• **About this exercise**
Lines with the word "rewrite": copy all of them from the entries below.

Data for analysis Start Marker

(** X24.  Paging in the earlier variant.  On a cold holders cache, when
    the subgraph serves the token listing of the block page by page at
    the fixed page size 1000, the earlier [getBAYCHoldersAtBlock] pages
    until it receives an empty page, returns the lower-cased owners of
    all tokens of the listing and no other address, and leaves them
    cached under the block. *)
Theorem earlier_paging_collects_every_owner
    (fuel : nat) (E : Env) (bn : Z) (w : World) (tokens : list Token) :
  hc_blocks (holdersCache w) = [] ->
  servesPages E bn Earlier.PAGE_SIZE tokens ->
  (length tokens < fuel)%nat ->
  exists holders w',
    Earlier.getBAYCHoldersAtBlock fuel E bn w = Some (Returns holders, w') /\
    holders = Holders.addOwners tokens [] /\
    (forall h, In h holders <->
               exists t, In t tokens /\ h = toLowerCase (token_owner t)) /\
    hc_blocks (holdersCache w') = [(bn, holders)].
Proof.
  intros Hcold Hserved Hfuel.
  pose proof (earlier_paging_complete E bn tokens Hserved fuel 0%nat
                ltac:(lia) ltac:(lia)) as Hpaging.
  change (cursorAt tokens 0) with ""%string in Hpaging.
  change (take 0 tokens) with (@nil Token) in Hpaging.
  change (Holders.addOwners [] []) with (@nil string) in Hpaging.
  exists (Holders.addOwners tokens []). eexists.
  split; [| split; [reflexivity | split; [intros h; apply addOwners_members |]]].
  - unfold Earlier.getBAYCHoldersAtBlock, Earlier.lookupNearby.
    rewrite Hcold. simpl. rewrite Hpaging. reflexivity.
  - unfold Earlier.saveHoldersCache.
    destruct (fs_write_holders_cache E); simpl; rewrite Hcold; simpl;
      [rewrite Z.eqb_refl |]; reflexivity.
Qed.

Lemma earlier_paging_collects_every_owner_witness :
  exists holders w',
    Earlier.getBAYCHoldersAtBlock 6 pagedSubgraph 14723000 initialWorld
      = Some (Returns holders, w') /\
    holders = Holders.addOwners demoTokens [] /\
    (forall h, In h holders <->
               exists t, In t demoTokens /\ h = toLowerCase (token_owner t)) /\
    hc_blocks (holdersCache w') = [(14723000, holders)].
Proof.
  apply (earlier_paging_collects_every_owner 6 pagedSubgraph 14723000 initialWorld
           demoTokens).
  - reflexivity.
  - apply pagedSubgraph_serves.
  - simpl. lia.
Defined.

(** X25.  Errors in the earlier variant.  The earlier
    [getBAYCHoldersAtBlock] never raises.  A GraphQL error or a rejected
    request on any page, also after pages were received, discards what
    was collected: the holder set of the transfer replay is returned
    instead. *)
Theorem earlier_graph_error_falls_back
    (fuel : nat) (E : Env) (bn : Z) (w : World) (page : list Token) (lastToken : Token) :
  (forall msg w',
     Earlier.getBAYCHoldersAtBlock fuel E bn w <> Some (Throws msg, w')) /\
  (hc_blocks (holdersCache w) = [] ->
   graph_tokens E bn "" Earlier.PAGE_SIZE = GraphTokens page ->
   last page = Some lastToken ->
   graph_tokens E bn (token_id lastToken) Earlier.PAGE_SIZE = GraphErrors ->
   exists w',
     Earlier.getBAYCHoldersAtBlock (S (S fuel)) E bn w
       = Some (Returns (Holders.getHoldersFromTokenTransfers E bn), w')).
Proof.
  split.
  - intros msg w'. unfold Earlier.getBAYCHoldersAtBlock.
    destruct (obj_get bn (hc_blocks (holdersCache w))); [discriminate |].
    destruct (Earlier.lookupNearby bn (holdersCache w)); [discriminate |].
    destruct (Earlier.paging fuel E bn "" []) as [[hs | m] |]; discriminate.
  - intros Hcold Hfirst Hlast Hsecond.
    unfold Earlier.getBAYCHoldersAtBlock, Earlier.lookupNearby.
    rewrite Hcold. simpl. rewrite Hfirst, Hlast, Hsecond. eexists. reflexivity.
Qed.

Lemma earlier_graph_error_falls_back_witness :
  exists w',
    Earlier.getBAYCHoldersAtBlock 2 truncatingSubgraph 14723000 initialWorld
      = Some (Returns (Holders.getHoldersFromTokenTransfers truncatingSubgraph 14723000),
              w').
Proof.
  destruct (earlier_graph_error_falls_back 0 truncatingSubgraph 14723000 initialWorld
              demoTokens
              {| token_id := "4";
                 token_owner := "0x1b523DC1cB8B17B0170aa9234cA1CFF3E1Ea36bF" |})
    as [_ Hfalls].
  apply Hfalls; reflexivity.
Defined.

Data for analysis End Marker

• **Exercise response**
    rewrite Hcold. simpl. rewrite Hpaging. reflexivity.
    destruct (fs_write_holders_cache E); simpl; rewrite Hcold; simpl;
      [rewrite Z.eqb_refl |]; reflexivity.
    rewrite Hcold. simpl. rewrite Hfirst, Hlast, Hsecond. eexists. reflexivity.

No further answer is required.